David Trueba: ‘So emotional’

9 octubre, 2017

GUILLERMO BUSUTIL

Todos conocemos el final. Y el final no es feliz. Así empieza la historia de Dani Mosca en 360º a la redonda. La metáfora de una generación, que peina canas y tararea desencantos y éxitos con cicatrices, y que como todas tiene su árbol de la vida en la infancia y en la amistad. Las dos grandes ramas de la existencia a las que todos nos subimos para trepar a la aventura del futuro y aprender crecer sin suelo, a retar lo que somos, y también lo que escondemos. Ilusión y vértigo en esos años en los que ninguno sabe que muchos besos terminan sabiendo a trapo viejo, que cuando se abre el abismo es importante que haya un abrazo que nos rescate, y que las pérdidas tienen el estribillo de una canción. Pablo Milanés, Billie Holliday, Morrisey, Los Kinks, Dylan. Hay rebeldía también en esta historia de iniciación sentimental y de viaje a la madurez con la que David Trueba ha compuesto un emotivo road movie, con un muerto en el asiento de atrás, su padre, y un conductor para el que su oficio no es fúnebre, sino todo lo contrario: una catarsis acerca de la vida y en la que cada pregunta supone el hallazgo de un mundo. Mucho pulso juega este ecuatoriano Jairo en la memoria de la voz del cantante de Los Moscas, la banda de El Animal y de Gus, un glotón de la felicidad con magia a la batería y un dandy de eterna juventud sobre el filo de todas las navajas, unidos por las letras con las que Daniel Campos hace una poesía que se le derrama romántica y existencial pero que nunca baila. “Buscaba amor y encontré guerra”, suena a balada de nocturna con tragos de memoria y una piedra de hielo. Elton John, Led Zeppelin, Alice Cooper, Bowie, ninguno nos salva, al Trueba cantante tampoco, de esa realidad con tatuaje en la piel y que tantas veces sirve, como sucede en esta novela, para que la melancolía suba al escenario y nos silbe su hit parade al oído del corazón.
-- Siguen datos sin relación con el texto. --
(** ** Reading the packet *)

Section Packet.
Context (integral : string → option Z) (address : json → res string).
Notation eqb := (py_eqb integral).

Definition json_pyval (j : json) : pyval := match j with JStr s => PStr s | _ => POther end.

(** One element of [packet["queries"]]; [writers] are [_fixed_writer_sqls(fixed)]
    and [fixed] the verified source files. *)
Definition query_shape (query : json) : res (list (string * json)) :=
  match query with
  | JObj q =>
      require (same_keys q ["role"; "sql"; "params"] && str_among ["writer"; "observer"; "snapshot"] (field "role" q)
               && match field "sql" q with
                  | JStr s => (0 <? slen (utf8_encode s)) && (slen (utf8_encode s) <=? 32768)
                  | _ => false
                  end
               && match field "params" q with JArr _ => true | _ => false end) "native_d1_query_manifest" ;?
      Ok q
  | _ => Err (Refusal "native_d1_query_manifest")
  end.
Definition snapshot_select (sql : string) : bool :=
  startswith "SELECT " sql && negb (existsb (λ mark, contains mark sql) [";"; "--"; "/*"]).
Definition writer_query (writers : list string) (sql : string) (params : list json) : res Query :=
  match params with
  | [value] =>
      require (str_in sql writers) "native_d1_fixed_write" ;?
      let? g := generation (json_pyval value) true in
      Ok (mkQuery "writer" sql [g])
  | _ => Err (Refusal "native_d1_fixed_write")
  end.
Definition read_query (role sql : string) (reads : list string) (params : list json) : res Query :=
  require (bool_decide (length params = 0%nat)) "native_d1_read_params" ;?
  (if bool_decide (role = "observer") then require (str_in sql reads) "native_d1_fixed_read"
   else require (snapshot_select sql) "native_d1_snapshot_fixed_select") ;?
  Ok (mkQuery role sql []).
(* ===== verification/NativeAllocation.v ===== *)
(** What an allocation that validates says, and that the sender sends nothing else:
    every request of every life of an instance is the request its pinned packet and
    its reviewed allocation plan at that ordinal, under the credential of the packet. *)
From S2P Require Import Prelude Json JsonParse JsonRoundTrip Oracle Evidence Control D1Port D1Journal D1JournalFacts D1Adapter D1AdapterFacts D1Campaign ExactCount ExactCountFacts NativeBinding NativeSender NativeSenderFacts.

(** ** The plan of an allocation *)

Section Plan.
Context {C : Type} (ports : NativePorts C) (sha256 : string → string) (integral : string → option Z).
Notation eqb := (py_eqb integral).
Notation codec_ports := (outside_ports (np_adapter ports)).

(** The intents of one campaign: one target, candidate, window and limit, distinct
    keys, and each the next generation and the other operation. *)
Record campaign (root : Intent) (l : list Intent) : Prop := {
  cg_root : l !! 0%nat = Some root;
  cg_same : ∀ i, i ∈ l → i_target_id i = i_target_id root ∧ i_candidate i = i_candidate root ∧ i_window i = i_window root
                         ∧ i_transition_limit i = i_transition_limit root;
  cg_keys : NoDup (map i_key l);
  cg_steps : ∀ n p i, l !! n = Some p → l !! S n = Some i → i_expected i = next_generation_of p ∧ i_operation i ≠ i_operation p;
  cg_length : Z.of_nat (length l) <= i_transition_limit root;
  cg_headroom : int_of_str (i_expected root) + i_transition_limit root <= Control.MAX_GENERATION;
}.

(** The requests planned for the queries: a writer is the batch of the next intent,
    anything else its own read. *)
Inductive planned : list Intent → list json → list json → Prop :=
| planned_end : planned [] [] []
| planned_read intents query request queries requests role sql params :
    need "role" query = Ok role → eqb role (JStr "writer") = false → need "sql" query = Ok sql → need "params" query = Ok params →
    eqb request (read_manifest sha256 sql params) = true →
    planned intents queries requests → planned intents (query :: queries) (request :: requests)
| planned_write batch intents query request queries requests :
    from_source sha256 Positional (fb_intent batch) (fb_update_sql batch) →
    eqb query (JObj [("role", JStr "writer"); ("sql", JStr (fb_update_sql batch)); ("params", JArr [JStr (i_expected (fb_intent batch))])]) = true →
    eqb request (manifest_of sha256 POSITIONAL_BOUNDARY (body_of batch)
                   (batch_statements (fb_update_sql batch) (i_expected (fb_intent batch)))) = true →
    planned intents queries requests → planned (fb_intent batch :: intents) (query :: queries) (request :: requests).

Record allocated (packet : json) (al : Allocation) (root : Intent) (intents : list Intent) (queries : list json) : Prop := {
  ad_document_intents : mapR intent_from (al_intents al) = Ok intents;
  ad_queries : need "queries" packet = Ok (JArr queries);
  ad_campaign : campaign root intents;
  ad_target_bound : ∀ t, need "targetId" packet = Ok t → t = JStr (i_target_id root);
  ad_plan : planned intents queries (al_requests al);
  ad_limits : limit_of "requests" (al_limits al) = Z.of_nat (length queries)
              ∧ limit_of "requests" (al_limits al) <= limit_of "statements" (al_limits al) <= 2048
              ∧ limit_of "requestBytes" (al_limits al) <= 16 * 1024 * 1024;
  ad_statements : foldr (λ r n, count_of integral r + n) 0 (al_requests al) <= limit_of "statements" (al_limits al);
  ad_intents : (1 <= length intents <= 3)%nat;
}.
(* ===== verification/NativeCustody.v ===== *)
(** probes/pmb1-native-d1-binding/native_custody.py: the one-use protected credential,
    the native controller - the adapter over the positional sender - and the
    append-only custodian of its invocations.

    The controller overrides [_dispatch_reserved] of the adapter: [check], [observe]
    and the reservations are those of D1Adapter. A custodian has a clock of its own.
    The rows of its file hold what [invoke] wrote. *)
From S2P Require Import Prelude Json JsonParse JsonRoundTrip Oracle Evidence Control D1Port D1Journal D1Adapter D1Campaign ExactCount NativeBinding NativeSender.

Definition EVIDENCE_BYTES : Z := 2 * 1024 * 1024.

(** [json.loads(raw)] of bytes in UTF-8 without a byte order mark: the encodings that
    it would detect, UTF-16 and UTF-32, are refused here. *)
Definition loads_bytes (raw : string) : res json := let? text := utf8_decode raw in loads text.
(** [value == ...] of [value.get(k)] *)
Definition get_or_none (k : string) (d : list (string * json)) : json := default JNull (dict_get k d).

(** ** Protected delivery *)

(** What a [ProtectedCredential] is made of, and what changes in it. *)
Record Protected := mkProtected {
  pc_review_path : string;
  pc_review_pin : string;
  pc_packet_pin : string;
  pc_target : string;
  pc_source_pins : json;
  pc_deadline : stamp;
}.
Record Delivery := mkDelivery { dv_used : bool; dv_last_time : Z }.
Definition new_delivery : Delivery := mkDelivery false (-1).
Definition review_keys : list string := ["kind"; "packetSha2_256"; "target"; "sourcePins"; "credential"; "grant"; "custody"].

Section Credential.
(** Ports over a world that holds the credential object. *)
Context {C : Type} (clock : M C stamp) (plain_file : string → M C bool) (read_file : string → M C string).
Context (sha256 : string → string) (integral : string → option Z).
Context (delivery : C → Delivery) (set_delivery : Delivery → C → C) (pc : Protected).
Notation eqb := (py_eqb integral).

(** [_pin(path, expected, limit)] *)
Definition _pin (path expected : json) (limit : Z) : M C string :=
  match path with
  | JStr p =>
      let* plain := plain_file p in
      lift (require plain "native_custody_exact_path") ;*
      lift (require (digest_of expected) "native_custody_pin") ;*
      let* raw := read_file p in
      lift (require ((slen raw <=? limit) && eqb (JStr (sha256 raw)) expected) "native_custody_retained_pin") ;*
      ret raw
  | _ => raise (External "TypeError")
  end.

(** [self._guard()] *)
Definition credential_guard : M C unit :=
  let* now := clock in
  let* d := gets delivery in
  match now, pc_deadline pc with
  | At n, At e =>
      lift (require ((0 <=? n) && (n <? e) && (dv_last_time d <=? n)) "native_credential_deadline") ;*
      modify (λ c, set_delivery (mkDelivery (dv_used (delivery c)) n) c)
  | _, _ => raise (Refusal "native_credential_deadline")
  end.
Lemma decode_pages_back plan t rows :
  1 <= page_size plan <= MAX_PAGE_ROWS → Forall (fits t) rows →
  (small → ∀ o, o ∈ offsets (Z.of_nat (length rows)) (page_size plan) → json_len (page t rows o (page_size plan)) <= MAX_BYTES) →
  agrees (decode_pages plan t (Z.of_nat (length rows)) (table_pages t rows (page_size plan))) (map decoded rows).
Proof.
  intros Hp Hf Hb. set (ps := page_size plan) in *. set (count := Z.of_nat (length rows)).
  set (k := (count + ps - 1) / ps). pose proof (Z.div_mod (count + ps - 1) ps ltac:(lia)) as Hd.
  pose proof (Z.mod_pos_bound (count + ps - 1) ps ltac:(lia)) as Hm. fold k in Hd.
  assert (0 <= k) as Hk by (apply Z.div_pos; lia).
  unfold decode_pages. apply agrees_require.
  { fold ps count k. apply Z.eqb_eq. unfold table_pages, offsets. rewrite length_app, !length_map, length_seqZ. simpl. fold count k. lia. }
  pose proof (numbered_pages t rows ps ltac:(lia)) as Hn. cbv zeta in Hn. fold count k in Hn. fold ps. rewrite Hn, foldR_app. fold count k.
  assert (take (Z.to_nat (k * ps)) rows = rows) as Hall by (apply take_ge; nia).
  eapply agrees_bind.
  { apply (decode_first_pages plan t rows k); [done|done|nia| |done|].
    { fold ps. intros Hs i Hi. apply Hb; [done|]. fold count. unfold offsets. apply list_elem_of_fmap. exists i. split; [done|].
      apply elem_of_seqZ. fold k. lia. }
    fold ps. intros i acc Hi. cbv beta. cbn [fst snd].
    rewrite Z2Nat.id, (proj2 (Z.ltb_lt i k)) by lia. unfold page at 1. cbn [list_of rbind].
    rewrite length_map, page_length, (proj2 (Z.eqb_eq _ _)) by (try done; nia). done. }
  fold ps. rewrite Hall. cbn [foldR fst snd]. rewrite Z2Nat.id, Z.ltb_irrefl by lia. eapply agrees_bind; [|by left].
  unfold page. replace (Z.to_nat count) with (length rows) by lia. rewrite drop_ge, take_nil by done. cbn [list_of rbind map length].
  left. assert (decode_table_page t (JArr []) = Ok []) as -> by reflexivity. cbn [Z.of_nat Z.eqb require rbind]. by rewrite app_nil_r.
Qed.
(** ** The queries of a plan, and an honest reader *)

Section Collection.
Context {W : Type} (query : string → M W json) (quiet : W → Prop) (answer : string → json).
Context (plan : SnapshotPlan) (content : string → list Row).
Notation rows_in := (rows_in content).
Notation counted := (counted content).
Notation snapshot := (snapshot plan content).
Notation Capture := (Capture (W:=W)).

Definition census : list string := sort_texts (names_of "table" (schema plan)).
Definition columns_query (n : string) : string := sql_of (columns_sql n).
Definition page_query (t : TablePlan) (o n : Z) : string := sql_of (table_page_sql t o n).
Definition table_queries (t : TablePlan) : list string :=
  sql_of (count_sql t) :: map (λ o, page_query t o (page_size plan)) (offsets (counted t) (page_size plan)) ++ [page_query t (counted t) 1].
Definition planned_queries : list string :=
  [SCHEMA_SQL; TABLE_LIST_SQL; ENCODING_SQL] ++ map columns_query census ++ concat (map table_queries (tables plan)).

Definition answer_bytes (l : list string) : Z := foldr (λ q n, json_len (answer q) + n) 0 l.
(** The answers and the result fit the codec's bounds. *)
Definition small : Prop := answer_bytes planned_queries <= MAX_BYTES ∧ json_len snapshot <= MAX_BYTES.

(** The documented behaviour of the reader while nothing writes: every generated
    SELECT answers its rows - as [typeof], [CAST] and [hex] render them, in rowid or
    key order - and leaves the database quiet; the metadata is what the plan was
    built from. *)
Record honest_reader : Prop := {
  hr_query sql w : quiet w → ∃ w', query sql w = (Ok (answer sql), w') ∧ quiet w';
  hr_rows sql : ∃ l, answer sql = JArr l;
  hr_finite sql : all_finite (answer sql) = true;
  hr_encoding : answer ENCODING_SQL = JArr [JObj [("encoding_probe", JStr "41")]];
  hr_plan : build_plan (answer SCHEMA_SQL) (answer TABLE_LIST_SQL) (JObj (map (λ n, (n, answer (columns_query n))) census))
              (page_size plan) = Ok plan;
  hr_count t : t ∈ tables plan →
    answer (sql_of (count_sql t)) = JArr [JObj [("row_count", JStr (str_of_int (counted t)))]];
  hr_page t o : t ∈ tables plan → o ∈ offsets (counted t) (page_size plan) →
    answer (page_query t o (page_size plan)) = page t (rows_in t) o (page_size plan);
  hr_sentinel t : t ∈ tables plan → answer (page_query t (counted t) 1) = page t (rows_in t) (counted t) 1;
  hr_stored t : t ∈ tables plan → Forall (fits t) (rows_in t)
    ∧ (has_identity t = true → StronglySorted Z.lt (omap fst (rows_in t)))
    ∧ (has_identity t = false → NoDup (map (key_values t) (rows_in t)) ∧ Forall (λ r, CNull ∉ key_values t r) (rows_in t));
  hr_total : foldr (λ t n, counted t + n) 0 (tables plan) <= MAX_ROWS;
}.
Context (honest : honest_reader).

(** *** What the plan gives *)

Lemma plan_facts :
  1 <= page_size plan <= MAX_PAGE_ROWS ∧ NoDup (map name (tables plan)) ∧ map name (tables plan) = census
  ∧ Z.of_nat (length (names_of "table" (schema plan))) <= MAX_TABLES ∧ NoDup (names_of "table" (schema plan))
  ∧ (∃ rows, answer SCHEMA_SQL = JArr rows ∧ Z.of_nat (length rows) <= MAX_SCHEMA ∧ schema_read rows (schema plan))
  ∧ Forall (λ n, name_ok n = true) census
  ∧ ∀ t, t ∈ tables plan → queryable t ∧ stored t (rows_in t).
Proof.
  pose proof (hr_plan honest) as Hp. pose proof (build_plan_inv _ _ _ _ _ Hp) as (Hps & _ & rows & cols & Hr & Hc & Hs & _ & Hm & Hlen & Hf).
  assert (NoDup (names_of "table" (schema plan))) as Hn by (apply names_of_nodup, Hs).
  assert (NoDup census) as Hcn by (unfold census; by rewrite sort_texts_perm).
  assert (Forall (λ n, name_ok n = true) census) as Hok.
  { unfold census. rewrite sort_texts_perm. apply Forall_forall. intros n Hin. unfold names_of in Hin.
    apply list_elem_of_fmap in Hin as (r & -> & Hin). apply list_elem_of_filter in Hin as [_ Hin].
    pose proof (sr_names _ _ Hs) as Hnm. rewrite Forall_forall in Hnm. by destruct (Hnm r Hin). }
  split_and!; [lia|lia|by rewrite Hm|done| |done| |done|].
  - rewrite <- (length_map name), Hm, sort_texts_perm in Hlen. done.
  - exists rows. split; [done|]. split; [|done]. unfold build_plan in Hp. rewrite Hr in Hp. inv_check. cbn [list_of] in *. inv_check. by inv_bool.
  - intros t Hin. rewrite Forall_forall in Hf. destruct (Hf t Hin) as (listed & _ & Hd).
    assert (queryable t) as Hq by (eapply described_queryable; [by eapply planned_name|exact Hd]).
    split; [done|]. destruct (hr_stored honest t Hin) as (H1 & H2 & H3). split; [done..|]. split; [apply Hq|].
    destruct Hd as (_ & _ & _ & Hid). destruct (rowid_alias t); [destruct Hid as (_ & _ & ->); constructor|].
    destruct Hid as (_ & Hk & _). apply NoDup_alt. intros i j k Hi Hj. apply Hk in Hi as (d & Hd1 & Hp1), Hj as (d' & Hd2 & Hp2).
    rewrite Hd1 in Hd2. injection Hd2 as <-. rewrite Hp1 in Hp2. injection Hp2 as Hp2. lia.
Qed.

(** *** Following the planned queries *)

(** A capture that has sent exactly these queries. *)
Record sent (s : Capture) (l : list string) : Prop := {
  se_queries : queries s = l;
  se_count : query_count s = Z.of_nat (length l);
  se_bytes : wire_bytes s = answer_bytes l;
  se_quiet : quiet (c_world s);
}.
(** A statement that sends the next queries [l] of the plan and answers [x], or is
    refused because the content is too large. *)
Definition follows {A} (l : list string) (m : M Capture A) (x : A) : Prop := ∀ s pre,
  sent s pre → (pre ++ l) `prefix_of` planned_queries →
  post m s (λ r s', (r = Ok x ∧ sent s' (pre ++ l)) ∨ ∃ e, r = Err e ∧ too_large small e).

Lemma follows_ret {A} (x : A) : follows [] (ret x) x.
Proof. intros s pre Hs _. left. by rewrite app_nil_r. Qed.
Lemma follows_bind {A B} l k (m : M Capture A) (f : A → M Capture B) x y :
  follows l m x → follows k (f x) y → follows (l ++ k) (bind m f) y.
Proof.
  intros Hm Hf s pre Hs Hp. rewrite (assoc_L (++)) in Hp. apply post_bind.
  eapply post_weaken; [apply (Hm s pre Hs); by eapply prefix_app_l|].
  intros r s' [[-> Hs']|(e & -> & He)]; [|right; eauto]. rewrite (assoc_L (++)). by apply Hf.
Qed.
Lemma follows_lift {A B} l (r : res A) (f : A → M Capture B) x y :
  agrees small r x → follows l (f x) y → follows l (bind (lift r) f) y.
Proof.
  intros Hr Hf. apply (follows_bind [] l _ _ x); [|done]. intros s pre Hs _.
  destruct Hr as [->|(e & -> & He)]; [|right; by exists e]. left. by rewrite app_nil_r.
Qed.
Lemma follows_guard {B} l b label (f : unit → M Capture B) y :
  b = true → follows l (f tt) y → follows l (bind (lift (require b label)) f) y.
Proof. intros ->. apply follows_lift. by left. Qed.
Lemma follows_each {A B} (f : A → M Capture B) (l : A → list string) (g : A → B) xs :
  (∀ x, x ∈ xs → follows (l x) (f x) (g x)) → follows (concat (map l xs)) (each f xs) (map g xs).
Proof.
  induction xs as [|x xs IH]; intros Hf; [apply follows_ret|]. cbn [map concat each].
  eapply follows_bind; [apply Hf; by left|]. rewrite <- (app_nil_r (concat _)).
  eapply follows_bind; [apply IH; intros; apply Hf; by right|]. apply follows_ret.
Qed.

Lemma answer_bytes_nonneg l : 0 <= answer_bytes l.
Proof. apply (sum_nonneg (λ q, json_len (answer q))). intros q. apply json_len_nonneg. Qed.
Lemma answer_bytes_prefix l k : l `prefix_of` k → answer_bytes l <= answer_bytes k.
Proof.
  intros [r ->]. unfold answer_bytes. rewrite (sum_app (λ q, json_len (answer q))).
  pose proof (answer_bytes_nonneg r). unfold answer_bytes in *. lia.
Qed.
Lemma answer_small sql : small → sql ∈ planned_queries → json_len (answer sql) <= MAX_BYTES.
Proof.
  intros [Hs _] (l1 & l2 & E)%list_elem_of_split. rewrite E in Hs. unfold answer_bytes in Hs.
  rewrite (sum_app (λ q, json_len (answer q))) in Hs. cbn [foldr] in Hs.
  pose proof (answer_bytes_nonneg l1). pose proof (answer_bytes_nonneg l2). unfold answer_bytes in *. lia.
Qed.

Lemma prefix_next l sql k : (l ++ sql :: k) `prefix_of` planned_queries → sql ∈ planned_queries.
Proof. intros [r ->]. rewrite !elem_of_app, elem_of_cons. tauto. Qed.

Lemma tables_bound l : 1 <= page_size plan →
  Z.of_nat (length (concat (map table_queries l))) <= 2 * Z.of_nat (length l) + foldr (λ t n, counted t + n) 0 l.
Proof.
  intros Hp. induction l as [|t l IH]; [done|]. cbn [map concat foldr]. rewrite length_app. unfold table_queries at 1.
  cbn [length]. rewrite length_app, length_map. pose proof (offsets_length (counted t) (page_size plan)).
  assert (0 <= counted t) by (unfold SnapshotCapture.counted; lia). simpl. lia.
Qed.

Lemma planned_bound : Z.of_nat (length planned_queries) <= MAX_QUERIES.
Proof.
  destruct plan_facts as (Hps & _ & Hm & Hlen & _). unfold planned_queries. rewrite !length_app, length_map.
  pose proof (tables_bound (tables plan) ltac:(lia)). pose proof (hr_total honest).
  assert (length census = length (names_of "table" (schema plan))) as -> by (unfold census; by rewrite sort_texts_perm).
  assert (length (tables plan) = length (names_of "table" (schema plan))) as Ht
    by (rewrite <- (length_map name), Hm; unfold census; by rewrite sort_texts_perm).
  unfold MAX_QUERIES in *. simpl. lia.
Qed.
Definition check_cleanup (baseline refreshed restored cleanup : json) (now_ms : Z) : res unit :=
  let? c := _keys cleanup "mode run stop restore resources local completedAtMs" "incomplete_cleanup" in
  _json cleanup ;?
  let run := part "run" baseline in
  require (eqb (field "mode" c) (JStr "synthetic-offline") && eqb (field "run" c) run) "cleanup_scope_mismatch" ;?
  let? stop := _keys (field "stop" c) "run observedAtMs enabled revision acknowledged independentReadback" "invalid_stop" in
  require (eqb (field "run" stop) run && is_false (field "enabled" stop) && _integer (field "revision" stop) 2
           && (int_of (field "revision" stop) =? int_of (part "admissionRevision" baseline) + 1)
           && is_true (field "acknowledged" stop) && is_true (field "independentReadback" stop)
           && _integer (field "observedAtMs" stop) 0) "admission_off_unconfirmed" ;?
  let? restore := _keys (field "restore" c) "run target force latched acknowledged independentReadback observedAtMs" "invalid_restore" in
  require (eqb (field "run" restore) run
           && eqb (field "target" restore) (part "retainedVersion" (part "continuity" baseline))
           && is_false (field "force" restore)
           && forallb (λ k, is_true (field k restore)) ["latched"; "acknowledged"; "independentReadback"]
           && _integer (field "observedAtMs" restore) 0) "exact_restore_unconfirmed" ;?
  let stopped_at := int_of (field "observedAtMs" stop) in
  let restore_at := int_of (field "observedAtMs" restore) in
  require ((time_of refreshed <=? stopped_at) && (stopped_at <? restore_at) && (restore_at <=? time_of restored))
    "cleanup_order_mismatch" ;?
  let completed := field "completedAtMs" c in
  require (_integer completed 0 && (time_of restored <=? int_of completed) && (int_of completed <=? now_ms))
    "cleanup_time_mismatch" ;?
  let? resources := list_of (field "resources" c) "cleanup_inventory_mismatch" in
  require (bool_decide (length resources = length RESOURCE_KINDS)) "cleanup_inventory_mismatch" ;?
  let? local := list_of (field "local" c) "cleanup_inventory_mismatch" in
  require (bool_decide (length local = length LOCAL_KINDS)) "cleanup_inventory_mismatch" ;?
  let owned := match part "ownedResources" baseline with JArr l => l | _ => [] end in
  let expected := owned ++ map (local_resource (text_of run)) LOCAL_KINDS in
  forR (check_receipt (time_of restored) (int_of completed)) (combine (resources ++ local) expected).

Definition validate_preservation (baseline refreshed restored cleanup now_ms : json) : res json :=
  forR _envelope [baseline; refreshed; restored] ;?
  let start := time_of baseline in
  let end_ := int_of (part "expiresAtMs" baseline) in
  let now := int_of now_ms in
  require (end_ - start =? LIFETIME_MS) "lifecycle_bound_mismatch" ;?
  require (_integer now_ms 0 && (start <=? time_of refreshed) && (time_of refreshed <=? time_of restored)
           && (time_of restored <=? now) && (now <? end_)
           && (time_of refreshed - start <=? MAX_AGE_MS) && (now - time_of restored <=? MAX_AGE_MS))
    "stale_or_invalid_observation" ;?
  forR (λ value, require (eqb (at_start (JInt start) value) baseline) "unexplained_preservation_drift") [refreshed; restored] ;?
  check_cleanup baseline refreshed restored cleanup now ;?
  let? text := _json (JArr [baseline; refreshed; restored; cleanup]) in
  Ok (JObj [("schemaVersion", JInt 1); ("kind", JStr "synthetic_offline_preservation_contract");
            ("comparisonPassed", JBool true); ("cleanupEvidenceComplete", JBool true);
            ("evidenceSha256", JStr (sha256 text));
            ("currentProductionStateVerified", JBool false); ("providerRestorationVerified", JBool false);
            ("changedSecretSemanticsVerified", JBool false); ("authenticatedOrdinaryRoutesVerified", JBool false);
            ("deploymentAllowed", JBool false); ("missingSourceSeams", JArr (map JStr MISSING_SOURCE_SEAMS))]).
End Check.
Tierra de campos es el título de esta historia con paisaje de secano emocional y a lo largo del viaje por los recuerdos con los que Truena nos recuerda que las canciones s una fantasía, a veces un deseo, sentimientos reales que se transforman en sentimientos de canción. Una manera de buscarse y de escapar, girando sobre las dos caras de la vida y de uno mismo en una historia de de 45 rpm. Su estructurada es una bitácora que surca diferentes mares como carreteras de superación con un emborronado horizonte que se soñó: la relación del protagonista con sus padres –una madre hurtada antes de tiempo por el alzhéimer, un progenitor como conflicto y deuda que cumplir, ser enterrado en su pueblo natal-; un secreto oculto en el ADN cuyo descubrimiento supone una conmoción; el hallazgo de la música como conjuro de los desafectos, los fracasos, y la muerte que a veces es la curva pendiente de la droga; el valor impagable de la auténtica amistad y del amor como brújula y de naufragio. La Velvet, Cindy Lauper, Nina Simone, La Lupe. Cada pasión y su boca tienen su música alrededor de la cintura y del corazón, la certeza de que lo importante es besar más allá de la piel. Lo irá descubriendo Dani Mosca a través de los campos de su memoria, y por supuesto de Sonia -rosa y áspera, guerrillera y oeste-, de Olivia y su manera de nadar el deseo, y de Kei, la japonesa ex mujer que parece esperar que el protagonista encuentre la paz y deje de preguntarse cuando mira a sus hijos, Maya y Ryo, cuándo dejamos de hacer castillos a borde del mar.

Crecer es aprender a perder, madurar el conocimiento de lo que somos. El viaje, siempre el viaje en las novelas de Trueba, recorriendo una España que ya es fantasma y el mundo virtual en el que ahora se vive. Como otra forma de lucha y soledad. Eddie Corchran, Chet Baker, Maria Bethania, Tom Waits. Vivir es una canción a la que cada uno le pone su música y su épica de ideales, esperando siempre que en frente existan unos ojos que nos reinventen.